U.S. District Judge Gerhard A. Gesell ruled yesterday that detailed information compiled by medical groups about doctors and hospitals participating in federally funded programs such as Medicaid and Medicare must be made public.

Under Gesell's ruling, for example, information such as the names of those doctors who admit at government expense the most patients for certain operations -- such as hysterectomies -- would be disclosed.

The material is compiled by federally designated medical monitoring groups known as professional standards review organizations that in the past have strenously opposed attempts to make the information public. Their attorneys said yesterday they will seek to appeal Gesell's ruling.

The standards review organizations were set up to determine whether doctors and hospitals meet appropriate professional standards in providing health care at federal expense, and whether the medical services are necessary in the first place.

Gesell's ruling came in a suit filed under the Freedom of Information Act by the Public Citizen Health Research Group in which the nonprofit organization sought certain medical data compiled by the Washington, D.C., review organization, which is known as the National Capital Medical Foundation.
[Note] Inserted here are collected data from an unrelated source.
(** ** The orchestrator *)

Lemma restricted_app (tr1 tr2 : list Event) :
  restricted (tr1 ++ tr2) = restricted tr1 ++ restricted tr2.
Proof.
  induction tr1 as [|ev tr1 IH]; cbn; [reflexivity|].
  destruct ev as [lvl []| | | | | | | |]; cbn; rewrite IH; reflexivity.
Qed.

Lemma inner_restricted (tr : list Event) :
  Forall inner tr ->
  restricted tr = [] /\ Forall (fun ev => is_finished ev = false) tr.
Proof.
  induction 1 as [|ev tr Hev _ [IH1 IH2]]; cbn; [auto|].
  unfold inner in Hev.
  destruct ev as [lvl []| | | | | | | |]; cbn in *; try discriminate; auto.
Qed.

(** One service: the line of the orchestrator, then the editor, then the
    restrictor on the world the editor left. *)
Lemma guard_service_run (project_id region : string) (dry_run : bool)
  (service : string) (w : World) :
  guard_service project_id region dry_run service w =
    let service_name := service_path project_id region service in
    match _drop_public_invoker service_name dry_run
            (emit (ELog INFO (LogRestricting service_name)) w) with
    | Some (Ok _, w1) => _restrict_ingress service_name dry_run w1
    | Some (Raise e, w1) => Some (Raise e, w1)
    | None => None
    end.
Proof.
  unfold guard_service, bind, log. cbn zeta.
  destruct (_drop_public_invoker _ _ _) as [[[a|e] w1]|]; reflexivity.
Qed.

Lemma guard_service_trace (project_id region : string) (dry_run : bool)
  (service : string) (w w' : World) (r : res unit) :
  guard_service project_id region dry_run service w = Some (r, w') ->
  exists tr,
    trace w' = trace w
               ++ ELog INFO (LogRestricting (service_path project_id region service))
               :: tr /\
    Forall inner tr.
Proof.
  intros H. unfold guard_service in H. cbn zeta in H.
  set (service_name := service_path project_id region service) in *.
  unfold bind at 1 in H. unfold log at 1 in H.
  assert (E : emits inner
                (bind (_drop_public_invoker service_name dry_run)
                      (fun _ => _restrict_ingress service_name dry_run))).
  { apply emits_bind.
    - apply drop_public_invoker_emits; reflexivity.
    - intros _. apply restrict_ingress_emits; try reflexivity.
      intros _. repeat split. }
  apply E in H. destruct H as (_ & _ & _ & tr & Ht & HF).
  exists tr. split; [|exact HF]. rewrite Ht. cbn. rewrite <- app_assoc. reflexivity.
Qed.

Lemma for_each_app (body : string -> M unit) (l1 l2 : list string) (w : World) :
  for_each body (l1 ++ l2) w =
    match for_each body l1 w with
    | Some (Ok _, w1) => for_each body l2 w1
    | Some (Raise e, w1) => Some (Raise e, w1)
    | None => None
    end.
Proof.
  revert w. induction l1 as [|s l1 IH]; intros w; cbn [for_each app].
  - reflexivity.
  - unfold bind. destruct (body s w) as [[[[]|e] w1]|]; [apply IH|reflexivity..].
Qed.

(** The services a loop has completed, read off the trace. *)
Lemma for_each_trace (project_id region : string) (dry_run : bool)
  (services : list string) :
  forall w w',
    for_each (guard_service project_id region dry_run) services w = Some (Ok tt, w') ->
    exists tr,
      trace w' = trace w ++ tr /\
      restricted tr = map (service_path project_id region) services /\
      Forall (fun ev => is_finished ev = false) tr.
Proof.
  induction services as [|s l IH]; intros w w' H; cbn [for_each] in H.
  - injection H as <-. exists []. rewrite app_nil_r. auto.
  - unfold bind in H.
    destruct (guard_service project_id region dry_run s w) as [[[[]|e] w1]|] eqn:E;
      try discriminate.
    destruct (guard_service_trace _ _ _ _ _ E) as (tr1 & T1 & F1).
    destruct (IH _ _ H) as (tr2 & T2 & R2 & F2).
    destruct (inner_restricted F1) as [R1 N1].
    exists ((ELog INFO (LogRestricting (service_path project_id region s)) :: tr1) ++ tr2).
    repeat split.
    + rewrite T2, T1, <- app_assoc. reflexivity.
    + rewrite restricted_app. cbn. rewrite R1, R2. reflexivity.
    + apply Forall_app. split; [constructor; auto|exact F2].
Qed.

(** The run of [remediate] under a complete configuration. *)
Lemma remediate_run (dry_run : bool) (w : World) (project : string) :
  environ w "GCP_PROJECT_ID" = Some project ->
  project <> EmptyString ->
  let region := env_or w "CLOUD_RUN_REGION" "us-central1" in
  let services := parse_services (env_or w "CLOUD_RUN_SERVICES" "") in
  services <> [] ->
  remediate dry_run w =
    match acquire_clients w with
    | Some (Ok _, w0) =>
        match for_each (guard_service project region dry_run) services w0 with
        | Some (Ok _, w2) =>
            Some (Ok tt, emit (ELog INFO (LogFinished (length services))) w2)
        | Some (Raise e, w2) => Some (Raise e, w2)
        | None => None
        end
    | Some (Raise e, w0) => Some (Raise e, w0)
    | None => None
    end.
Proof.
  intros Hp Hne region services Hs.
  unfold remediate, bind at 1, getenv. rewrite Hp.
  unfold bind at 1, getenv_default at 1. unfold bind at 1, getenv_default at 1.
  fold region. fold services.
  destruct services as [|s l] eqn:Es; [contradiction|].
  destruct (String.eqb_spec project EmptyString); [contradiction|].
  unfold bind, log.
  destruct (acquire_clients w) as [[[[]|e] w0]|]; reflexivity.
Qed.

(** The remediation stage, lines 116 to 137, under a complete configuration
    and with the clients acquired. *)
Lemma remediate_in_order (dry_run : bool) (w w0 : World) (project : string) :
  environ w "GCP_PROJECT_ID" = Some project ->
  project <> EmptyString ->
  let region := env_or w "CLOUD_RUN_REGION" "us-central1" in
  let services := parse_services (env_or w "CLOUD_RUN_SERVICES" "") in
  let body := guard_service project region dry_run in
  let name := service_path project region in
  services <> [] ->
  acquire_clients w = Some (Ok tt, w0) ->
  (forall service w1,
      body service w1 =
        match _drop_public_invoker (name service) dry_run
                (emit (ELog INFO (LogRestricting (name service))) w1) with
        | Some (Ok _, w2) => _restrict_ingress (name service) dry_run w2
        | Some (Raise e, w2) => Some (Raise e, w2)
        | None => None
        end) /\
  (forall completed service rest e w1 w2,
      services = completed ++ service :: rest ->
      for_each body completed w0 = Some (Ok tt, w1) ->
      body service w1 = Some (Raise e, w2) ->
      remediate dry_run w = Some (Raise e, w2) /\
      exists tr,
        trace w2 = trace w0 ++ tr /\
        restricted tr = map name (completed ++ [service]) /\
        Forall (fun ev => is_finished ev = false) tr) /\
  (forall w2,
      for_each body services w0 = Some (Ok tt, w2) ->
      remediate dry_run w
        = Some (Ok tt, emit (ELog INFO (LogFinished (length services))) w2) /\
      exists tr,
        trace w2 = trace w0 ++ tr /\
        restricted tr = map name services /\
        Forall (fun ev => is_finished ev = false) tr).
Proof.
  intros Hp Hne region services body name Hs Hc.
  split; [intros service w1; apply guard_service_run|]. split.
  - intros completed service rest e w1 w2 Hsplit Hdone Hfail. split.
    + rewrite (remediate_run dry_run w Hp Hne Hs), Hc.
      fold region services body. rewrite Hsplit, for_each_app, Hdone.
      cbn [for_each]. unfold bind. rewrite Hfail. reflexivity.
    + destruct (for_each_trace _ _ _ _ _ Hdone) as (tr1 & T1 & R1 & F1).
      destruct (guard_service_trace _ _ _ _ _ Hfail) as (tr2 & T2 & F2).
      destruct (inner_restricted F2) as [R2 N2].
      exists (tr1 ++ ELog INFO (LogRestricting (name service)) :: tr2).
      repeat split.
      * rewrite T2, T1, <- app_assoc. reflexivity.
      * rewrite restricted_app, map_app. cbn. rewrite R1, R2. reflexivity.
      * apply Forall_app. split; [exact F1|constructor; auto].
  - intros w2 Hall. split.
    + rewrite (remediate_run dry_run w Hp Hne Hs), Hc.
      fold region services body. rewrite Hall. reflexivity.
    + exact (for_each_trace _ _ _ _ _ Hall).
Qed.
Public Citizen sought documents in four categories: number of admissions and average length of stay of patients in Washington hospitals; physician profiles for the five doctors who admit the most Medicaid and Medicare patients to area hospitals; hospital profiles for the five hospitals that admit most patients; and evaluation studies of care compiled by the review organization.

Public Citizen did not ask for information that would allow individual patients to be identified, Gesell noted.

Attorneys for the standards review organizations, both nationally and locally, argued that physicians who participated in the program did not know their names would be made public and said the raw data sought by Public Citizen would be subject to misinterpretation.

They argued, for example, that physicians might be the subject of "misleading publicity, possibly unwarranted professional and public criticism, and damage to professional reputation," Gesell said.

On the other hand, Gesell noted in ordering the material released, the plaintiffs in the case said disclosure of the material will enable "the consuming public to make more fully informed choices among individual physicians and hospitals rendering, Medicaid and Medicare services."

He also discounted claims that physicians might not participate in the review organization program or Medicaid or Medicare programs in the future if their names are disclosed.

"The conceivable adverse effect on overall physician participation does not outweigh a clear public interest in increased knowledge concerning the quality of government-funded medical services," Gesell said.

The review organization attorneys have 30 days to appeal the ruling.